Since dentist and doctor offices tend to be scrubbed clean of anything that might have COVID on it, especially magazines, and most libraries are still closed, you probably haven't even seen The New Yorker anywhere for free. 

And really, most everyone has better things to download off the illegal torrents than a clueless magazine that can't figure out if it should keep pandering to rich people, or to try and nab Millennials and what used to be called BUPPIES (Black Urban Professionals) but now fall under the title of "people of color." (As opposed to colored people, of course. Let's play semantic games, which could be deadly if you say the WRONG THING.) 

A random recent issue of The New Yorker? Let's start with the gruesome off-putting cover. What the FUCK is going on here? Is this BLACKFACE or some well-meaning attempt to publish a bad collage that somebody did while social-distancing at a progressive day camp in the Hamptons? 


Did this cover immediately entice African immigrants? Members of the Maya Angelou Fan Club? Whoever is planning to update "The Golden Girls" into the "All Black WOMEN?" 

Continue to pander, there's a piece on the haplessly idiotic presidential campaign of Kanye West and his running mate. WHY care about this? What next, John Lahr on the literary merits of "Keeping up with the Kardashians?" A long, long profile on why the world will never recover from the death of Kobe Bryant?


Is there ANYWHERE that is safe from looking at Kanye West's moronic pouting face? What else are we supposed to take seriously? Oh, God no...the SHIT that is called RAP MUSIC? Sorry, I'm not even going to start a sentence with SORRY, on this. I'm NOT sorry that RAP MUSIC is SHIT. That's what it is, and the only good thing I can say about it, is that it's forced its practitioners to at least TRY to learn how to read and write. Even if the result is some of the most inept rhymes anyone can drawl, 'yall, because in the Fall when urban sprawl bites yo' ass and you pass and step on the gas, then you realize with yo' eyes that time flies and nobody has time to always rhyme something. Know wuttum sayin'? 

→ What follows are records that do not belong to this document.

(** What automatic binding does to the bindings. *)
Record autobound (c c' : client) : Prop := {
  ab_frame : rm_frame c c';
  ab_consistent : consistent c';
  ab_keeps : keeps c c';
  ab_class : forall r s, r ∈ roles (rm c') -> r_service r = Some s ->
    (exists r0, r0 ∈ roles (rm c) /\ r_ptr r0 = r_ptr r /\ r_service r0 = Some s) \/ class_at c' s (r_class r);
}.

Lemma autobound_refl c : consistent c -> autobound c c.
Proof. intros. constructor; [apply rm_frame_refl|done|apply keeps_refl|]. intros r s ? ?. left. by exists r. Qed.

(** Binding one more role. *)
Lemma autobound_step c c1 r s d sv : rm_ready c -> autobound c c1 -> r ∈ roles (rm c1) -> r_service r = None ->
  d ∈ jd_devices c1 -> s.1 = d_ptr d -> 0 <= s.2 -> services d !! Z.to_nat s.2 = Some sv ->
  service_class sv = r_class r -> is_assigned sv = false ->
  exists c2, rolemgr_set c1 (r_ptr r) (Some s) = Ret c2 /\ autobound c c2 /\ keeps c1 c2 /\ rm_frame c1 c2 /\
    forall r', r' ∈ roles (rm c2) -> r_ptr r' = r_ptr r -> is_Some (r_service r').
Proof.
  intros Hr [Hf Hc Hk Hcl] Hin Hn Hd H1 H2 Hl Hcls Ha. pose proof (ready_frame _ _ Hf Hr) as Hr1.
  pose proof (role_at_of c1 r (rr_ptrs _ Hr1) Hin) as Hat.
  destruct (bind_free_step c1 (r_ptr r) r s d sv) as (c2 & E & Hf2 & Hc2 & Hk2 & Hro); [done..|].
  exists c2. split_and!; [done| |done|done|].
  - constructor; [by eapply rm_frame_trans|done|by eapply keeps_trans|].
    intros r' s' Hr' Hs'. rewrite Hro in Hr'. apply list_elem_of_fmap in Hr' as (x & -> & Hx).
    destruct (Z.eqb_spec (r_ptr x) (r_ptr r)) as [Hp|Hne]; cbn in *.
    + injection Hs' as <-. right. apply (class_frame c1 c2); [done|]. exists d, sv. split_and!; [done..|].
      rewrite Hcls. f_equal. pose proof (role_at_of c1 x (rr_ptrs _ Hr1) Hx). congruence.
    + destruct (Hcl x s' Hx Hs') as [?|?]; [by left|right]. by apply (class_frame c1 c2).
  - intros r' Hr' Hp. rewrite Hro in Hr'. apply list_elem_of_fmap in Hr' as (x & -> & Hx).
    destruct (Z.eqb_spec (r_ptr x) (r_ptr r)) as [|Hne]; [done|congruence].
Qed.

The New Yorker takes this shit seriously and expects people to spend $8.99 an issue? 


Well, pull off my Jimi Hendrix shirt and call it a doo rag. Who wouldn't want to read about some rapper jerk with one of those corny names everyone thinks is cool? A rapper named Sheff G....yes, let's read all about HISTORY, and remember what MATTERS these days. It sure ain't Dylan no more. (Excuse me, no MO') 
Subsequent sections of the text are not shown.